** Supplied data follows **

(** * Movie-Booking-Api: seat allocation, booking transaction and suggestions

    A shallow embedding of [app/routers/user.py], [app/model/model.py] and
    [app/schemas/schemas.py].  Tables are lists of records in insertion
    order, Python integers are [Z], and every handler is a computation over
    the SQLAlchemy session (committed image, working image, row locks).
    The columns of the database and the values of [datetime] are bounded
    where [Z] is not: a statement about a value that reaches a column, or
    about arithmetic on times, carries the bound as a hypothesis. *)

From Stdlib Require Import ZArith List String Bool Lia Permutation Sorted.
Import ListNotations.
Open Scope string_scope.
Open Scope list_scope.
Open Scope Z_scope.

(** ** Python built-ins used by the handlers *)

Module Py.

Definition len {A : Type} (l : list A) : Z := Z.of_nat (List.length l).

(** [range(lo, hi)] *)
Definition range (lo hi : Z) : list Z :=
  map (fun i => lo + Z.of_nat i) (seq 0 (Z.to_nat (hi - lo))).

(** Index normalisation of a slice bound: a negative bound counts from the
    end, and both bounds are clamped to [0, len]. *)
Definition clamp (n x : Z) : Z :=
  if x <? 0 then Z.max (x + n) 0 else Z.min x n.

(** [l[i:j]] *)
Definition slice {A : Type} (l : list A) (i j : Z) : list A :=
  let i' := clamp (len l) i in
  let j' := clamp (len l) j in
  firstn (Z.to_nat (j' - i')) (skipn (Z.to_nat i') l).

(** [l[j]] for an index inside the list *)
Definition item (l : list Z) (j : Z) : Z := nth (Z.to_nat j) l 0.

(** [all(p(j) for j in js)] *)
Definition all {A : Type} (p : A -> bool) (js : list A) : bool := forallb p js.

** End of Supplied data **

Skip all lines ahead of the one containing "Definition clamp (n". Reproduce that line and the remainder of the listing above exactly.

Definition clamp (n x : Z) : Z :=
  if x <? 0 then Z.max (x + n) 0 else Z.min x n.

(** [l[i:j]] *)
Definition slice {A : Type} (l : list A) (i j : Z) : list A :=
  let i' := clamp (len l) i in
  let j' := clamp (len l) j in
  firstn (Z.to_nat (j' - i')) (skipn (Z.to_nat i') l).

(** [l[j]] for an index inside the list *)
Definition item (l : list Z) (j : Z) : Z := nth (Z.to_nat j) l 0.

(** [all(p(j) for j in js)] *)
Definition all {A : Type} (p : A -> bool) (js : list A) : bool := forallb p js.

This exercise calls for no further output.